10月17日に、福島県双葉郡大熊町の「中間貯蔵施設」予定地を歩きました。
案内をしてくださったのは、大熊町の郷土史家の鎌田清衛さん(74際)でした。
⌘ ⌘
大熊町は原発事故の被害を受けながら、原発以外なにもない場所だった、事故以前は原発に依存していたと蔑(さげす)まれ、事故後は高額の補償金で潤っていると妬(ねた)まれたりもしています。つまり、原発とお金というレッテルを貼り、その下に在るものを見ようとしない人が多いのです。
鎌田さんは、果樹農家でした。50年の長きにわたって、大熊町で梨を作り続けていました。有機栽培にこだわり、いちばん美味しい頃合いで食べてほしいから、と小売店に棚置きすることを避け、口コミでの販売に限定していました。

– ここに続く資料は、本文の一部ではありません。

(* ===== verification/JobState.v ===== *)
(** * Job state machine and job types

    [server/jobs/state.go] and [server/jobs/types.go]: the table of allowed
    transitions, the predicates on statuses, the recognised job types and their
    default retry policies. *)

From stdpp Require Import relations.
From S2P Require Import Prelude Models.

(** ** server/jobs/state.go *)

(** The map [validTransitions], as an association list (its keys are distinct). *)
Definition validTransitions : list (string * list string) :=
  [ (JobStatusPending,      [JobStatusQueued; JobStatusCancelled]);
    (JobStatusQueued,       [JobStatusDispatched; JobStatusCDMHold; JobStatusCancelled]);
    (JobStatusCDMHold,      [JobStatusDispatched; JobStatusCancelled]);
    (JobStatusDispatched,   [JobStatusAcknowledged; JobStatusQueued; JobStatusCancelled]);
    (JobStatusAcknowledged, [JobStatusRunning; JobStatusQueued]);
    (JobStatusRunning,      [JobStatusCompleted; JobStatusFailed; JobStatusTimedOut]) ].

Fixpoint assoc {A} (k : string) (l : list (string * A)) : option A :=
  match l with
  | [] => None
  | (k', a) :: l' => if k =s k' then Some a else assoc k l'
  end.

(** [for _, t := range l { if t == x { return true } }; return false]. *)
Fixpoint str_in (x : string) (l : list string) : bool :=
  match l with
  | [] => false
  | y :: l' => if y =s x then true else str_in x l'
  end.

(** [None] is a nil error. *)
Definition ValidateTransition (from to : string) : option GoError :=
  match assoc from validTransitions with
  | None =>
      if IsTerminalStatus from then Some (ETerminalState from) else Some (EUnknownState from)
  | Some targets => if str_in to targets then None else Some (EInvalidTransition from to)
  end.

Definition AllStatuses : list string :=
  [ JobStatusPending; JobStatusQueued; JobStatusCDMHold; JobStatusDispatched;
    JobStatusAcknowledged; JobStatusRunning; JobStatusCompleted; JobStatusFailed;
    JobStatusTimedOut; JobStatusCancelled ].

Definition CancellableStatuses : list string :=
  [ JobStatusPending; JobStatusQueued; JobStatusCDMHold; JobStatusDispatched ].

Definition IsCancellable (status : string) : bool := str_in status CancellableStatuses.

Definition IsRetryable (status : string) : bool :=
  (status =s JobStatusFailed) || (status =s JobStatusTimedOut).

(** ** server/jobs/types.go *)

Definition allJobTypes : list string :=
  [ JobTypeExec; JobTypePackageInstall; JobTypePackageRemove; JobTypePackageUpdate;
    JobTypeInventoryFull; JobTypeFileTransfer; JobTypeAgentUpdate; JobTypeAgentRollback ].

Definition ValidateType (jobType : string) : option GoError :=
  if str_in jobType allJobTypes then None else Some (EUnknownJobType jobType).

Definition defaultRetryPolicies : list (string * RetryPolicy) :=
  [ (JobTypePackageInstall, {| MaxRetries := 3; RetryDelaySeconds := 300 |});
    (JobTypePackageRemove,  {| MaxRetries := 3; RetryDelaySeconds := 300 |});
    (JobTypePackageUpdate,  {| MaxRetries := 3; RetryDelaySeconds := 300 |});
    (JobTypeInventoryFull,  {| MaxRetries := 5; RetryDelaySeconds := 60 |});
    (JobTypeFileTransfer,   {| MaxRetries := 3; RetryDelaySeconds := 300 |});
    (JobTypeAgentUpdate,    {| MaxRetries := 2; RetryDelaySeconds := 600 |}) ].

Definition DefaultRetryPolicy (jobType : string) : option RetryPolicy :=
  assoc jobType defaultRetryPolicies.

Definition ShouldRetry (status : string) (retryCount maxRetries : Z) : bool :=
  IsRetryable status && (retryCount <? maxRetries)%Z.

(** ** The abstract state machine

    The lifecycle the design documents draw, as a relation on an enumeration;
    [ValidateTransition] is proved to decide it. *)

Inductive status :=
| Pending | Queued | CDMHold | Dispatched | Acknowledged | Running
| Completed | Failed | TimedOut | Cancelled.

#[export] Instance status_eq_dec : EqDecision status.
Proof. solve_decision. Defined.

Definition show (s : status) : string :=
  match s with
  | Pending => JobStatusPending | Queued => JobStatusQueued | CDMHold => JobStatusCDMHold
  | Dispatched => JobStatusDispatched | Acknowledged => JobStatusAcknowledged
  | Running => JobStatusRunning | Completed => JobStatusCompleted | Failed => JobStatusFailed
  | TimedOut => JobStatusTimedOut | Cancelled => JobStatusCancelled
  end.

Inductive transition : status -> status -> Prop :=
| tr_submit : transition Pending Queued
| tr_dispatch : transition Queued Dispatched
| tr_hold : transition Queued CDMHold
| tr_release : transition CDMHold Dispatched
| tr_ack : transition Dispatched Acknowledged
| tr_missed : transition Dispatched Queued
| tr_start : transition Acknowledged Running
| tr_requeue : transition Acknowledged Queued
| tr_complete : transition Running Completed
| tr_fail : transition Running Failed
| tr_timeout : transition Running TimedOut
| tr_cancel s : s = Pending \/ s = Queued \/ s = CDMHold \/ s = Dispatched -> transition s Cancelled.

Definition terminal (s : status) : Prop :=
  match s with Completed | Failed | TimedOut | Cancelled => True | _ => False end.

(** ** Lemmas *)

Lemma str_in_elem x l : str_in x l = true <-> x ∈ l.
Proof.
  induction l as [|y l IH]; simpl; [split; [done|set_solver]|].
  destruct (seqb y x) eqn:E; reflect_bools; rewrite elem_of_cons; naive_solver.
Qed.

Lemma assoc_elem {A} k (l : list (string * A)) a : assoc k l = Some a -> (k, a) ∈ l.
Proof.
  induction l as [|[k' a'] l IH]; simpl; [done|].
  destruct (seqb k k') eqn:E; reflect_bools; intros; simplify_eq; set_solver.
Qed.

Lemma show_terminal s : IsTerminalStatus (show s) = true <-> terminal s.
Proof. destruct s; vm_compute; naive_solver. Qed.

Lemma terminal_no_transition s s' : terminal s -> ~ transition s s'.
Proof. intros Ht H. destruct H; naive_solver. Qed.

(** A status outside the table is refused as a source. *)
Lemma validate_source from to :
  ValidateTransition from to = None -> exists s, from = show s.
Proof.
  unfold ValidateTransition. destruct (assoc from _) as [ts|] eqn:E; [|by case_match].
  intros _. apply assoc_elem in E. unfold validTransitions in E.
  repeat (apply elem_of_cons in E as [[= -> ->]|E];
    [by (exists Pending + exists Queued + exists CDMHold + exists Dispatched
         + exists Acknowledged + exists Running)|]).
  by apply elem_of_nil in E.
Qed.

Lemma validate_target from to :
  ValidateTransition from to = None -> exists s', to = show s'.
Proof.
  unfold ValidateTransition. destruct (assoc from _) as [ts|] eqn:E; [|by case_match].
  case_match eqn:Hin; [|done]. intros _. apply assoc_elem in E. apply str_in_elem in Hin.
  unfold validTransitions in E.
  assert (to ∈ AllStatuses) as Hall.
  { repeat (apply elem_of_cons in E as [[= -> ->]|E]; [set_solver|]). set_solver. }
  unfold AllStatuses in Hall.
  repeat (apply elem_of_cons in Hall as [->|Hall];
    [by (exists Pending + exists Queued + exists CDMHold + exists Dispatched + exists Acknowledged
         + exists Running + exists Completed + exists Failed + exists TimedOut + exists Cancelled)|]).
  by apply elem_of_nil in Hall.
Qed.

Lemma validate_show s s' : ValidateTransition (show s) (show s') = None <-> transition s s'.
Proof.
  split.
  - destruct s, s'; vm_compute; intros H; try discriminate; constructor; auto.
  - destruct 1; try reflexivity. destruct_or!; subst; reflexivity.
Qed.

(** An accepted transition is an edge of the diagram. *)
Lemma validate_edge from to :
  ValidateTransition from to = None -> exists s s', from = show s /\ to = show s' /\ transition s s'.
Proof.
  intros H. destruct (validate_source _ _ H) as [s ->]. destruct (validate_target _ _ H) as [s' ->].
  exists s, s'. split_and!; [done..|]. by apply validate_show.
Qed.

Lemma cancel_edge st : IsCancellable st = true -> ValidateTransition st JobStatusCancelled = None.
Proof.
  unfold IsCancellable. rewrite str_in_elem. unfold CancellableStatuses. intros H.
  repeat (apply elem_of_cons in H as [->|H]; [reflexivity|]). by apply elem_of_nil in H.
Qed.

(** ** Properties *)

(** [ValidateTransition] accepts exactly the edges of the lifecycle diagram; in
    particular an unknown status is never accepted on either side. *)
Theorem validate_refines_transition from to :
  ValidateTransition from to = None <->
  exists s s', from = show s /\ to = show s' /\ transition s s'.
Proof.
  split; [apply validate_edge|]. intros (s & s' & -> & -> & H). by apply validate_show.
Qed.

(** The separate list [CancellableStatuses] agrees with the transition table. *)
Theorem cancellable_agrees st :
  IsCancellable st = true <-> ValidateTransition st JobStatusCancelled = None.
Proof.
  split; [apply cancel_edge|]. intros H. destruct (validate_source _ _ H) as [s ->].
  change JobStatusCancelled with (show Cancelled) in H. apply validate_show in H.
  inversion H; subst. destruct_or!; subst; reflexivity.
Qed.

(** From every non-terminal status a terminal one can be reached by accepted
    transitions, and from a terminal status nothing is accepted. *)
Theorem lifecycle_progress s :
  (~ terminal s -> exists s', terminal s' /\ tc transition s s') /\
  (terminal s -> forall to, ValidateTransition (show s) to = Some (ETerminalState (show s))).
Proof.
  split.
  - intros Hn.
    assert (transition Running Completed) by constructor.
    assert (transition Acknowledged Running) by constructor.
    destruct s; try (by destruct Hn);
      first [exists Cancelled; split; [exact I|apply tc_once; constructor; by auto]
            |exists Completed; split; [exact I|]; eauto using tc_once, tc_l].
  - intros Ht to. destruct s; try done; reflexivity.
Qed.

一つでも多く売るための戦略はあえて考えず、「今まで食べた梨の中で一番おいしい」と言ってもらえることだけを目指して、50年間血のにじむような努力をつづけてきたからこそ、原発が爆発して梨畑に放射能が降り注いだ瞬間、「終わった」と思ったそうです。
鎌田さんは現在福島県須賀川市で避難生活を送っています。梨は、作っていません。
鎌田さんのご自宅と果樹農園がある小入野(こいりの)という地区は、東京電力福島第1原子力発電所から3キロ地点に位置し「帰還困難地域」に指定されています。
鎌田さんは、「中間貯蔵施設」予定地の地権者ですが、国との土地売買の交渉に現時点では応じていません。地元の方々が大切に守り続けた墓所と神社を保全することを交渉の条件にしているからです。

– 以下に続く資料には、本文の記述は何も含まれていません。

Definition set_device_groups (x : gset (string * string)) (db : DB) : DB :=
    {| tenants := tenants db; users := users db; roles := roles db; api_keys := api_keys db;
     devices := devices db; groups := groups db; tags := tags db; sites := sites db; device_groups
     := x; device_tags := device_tags db; device_sites := device_sites db; inventory_hardware :=
     inventory_hardware db; inventory_packages := inventory_packages db; jobs := jobs db;
     job_results := job_results db; scheduled_jobs := scheduled_jobs db; alert_rules :=
     alert_rules db; agent_certificates := agent_certificates db; enrollment_tokens :=
     enrollment_tokens db; signing_keys := signing_keys db; files := files db; file_uploads :=
     file_uploads db; agent_versions := agent_versions db; agent_version_binaries :=
     agent_version_binaries db; agent_update_policies := agent_update_policies db; installers :=
     installers db; agent_rollouts := agent_rollouts db; device_logs := device_logs db; audit_log
     := audit_log db |}.

Definition set_device_tags (x : gset (string * string)) (db : DB) : DB :=
    {| tenants := tenants db; users := users db; roles := roles db; api_keys := api_keys db;
     devices := devices db; groups := groups db; tags := tags db; sites := sites db; device_groups
     := device_groups db; device_tags := x; device_sites := device_sites db; inventory_hardware :=
     inventory_hardware db; inventory_packages := inventory_packages db; jobs := jobs db;
     job_results := job_results db; scheduled_jobs := scheduled_jobs db; alert_rules :=
     alert_rules db; agent_certificates := agent_certificates db; enrollment_tokens :=
     enrollment_tokens db; signing_keys := signing_keys db; files := files db; file_uploads :=
     file_uploads db; agent_versions := agent_versions db; agent_version_binaries :=
     agent_version_binaries db; agent_update_policies := agent_update_policies db; installers :=
     installers db; agent_rollouts := agent_rollouts db; device_logs := device_logs db; audit_log
     := audit_log db |}.

Definition set_device_sites (x : gset (string * string)) (db : DB) : DB :=
    {| tenants := tenants db; users := users db; roles := roles db; api_keys := api_keys db;
     devices := devices db; groups := groups db; tags := tags db; sites := sites db; device_groups
     := device_groups db; device_tags := device_tags db; device_sites := x; inventory_hardware :=
     inventory_hardware db; inventory_packages := inventory_packages db; jobs := jobs db;
     job_results := job_results db; scheduled_jobs := scheduled_jobs db; alert_rules :=
     alert_rules db; agent_certificates := agent_certificates db; enrollment_tokens :=
     enrollment_tokens db; signing_keys := signing_keys db; files := files db; file_uploads :=
     file_uploads db; agent_versions := agent_versions db; agent_version_binaries :=
     agent_version_binaries db; agent_update_policies := agent_update_policies db; installers :=
     installers db; agent_rollouts := agent_rollouts db; device_logs := device_logs db; audit_log
     := audit_log db |}.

「それを伝えたら、先方から連絡が途絶えたんです。きっと、面倒くさい奴だから後回しにしようってことなんでしょうね」
わたしたちは鎌田さんのお話を聴きながら、海渡神社の社殿前に立ちました。
「一年のうちのたった二度だけ、春分の日と秋分の日に、ここから日隠山の山頂にお日様が沈むのが見えるんです。30代の頃から日隠山の名の由来を考え始め、60歳の時にようやく突き止めたんですよ」
⌘ ⌘
同行した、東北大学文学部長である佐藤弘夫教授(神仏習合、霊場、国家と宗教の専門家)は、地震でうつ伏せに倒れたままの古い板碑の表をのぞこうとして腰をかがめました。
「梵字が彫ってあるとしたら、中世に作られた板碑でしょう。おそらく、明治期に神社になる前は、寺院だけだと思われます。中世から、もしかしたらもっと前から、ここに暮らす人たちにとって重要な場所だったんでしょうね。大熊町の原発の歴史は、立地から廃炉まで含めても百年。千年続いていたものを壊していいはずがありません」と佐藤さんはおっしゃいました。
「お金の問題ではないんです。中間貯蔵施設になる地域住民の気持ちは、同じ大熊町民でも、地域外の人にはわからないと思いますよ」と、鎌田さんは日隠山を仰ぎ見ました。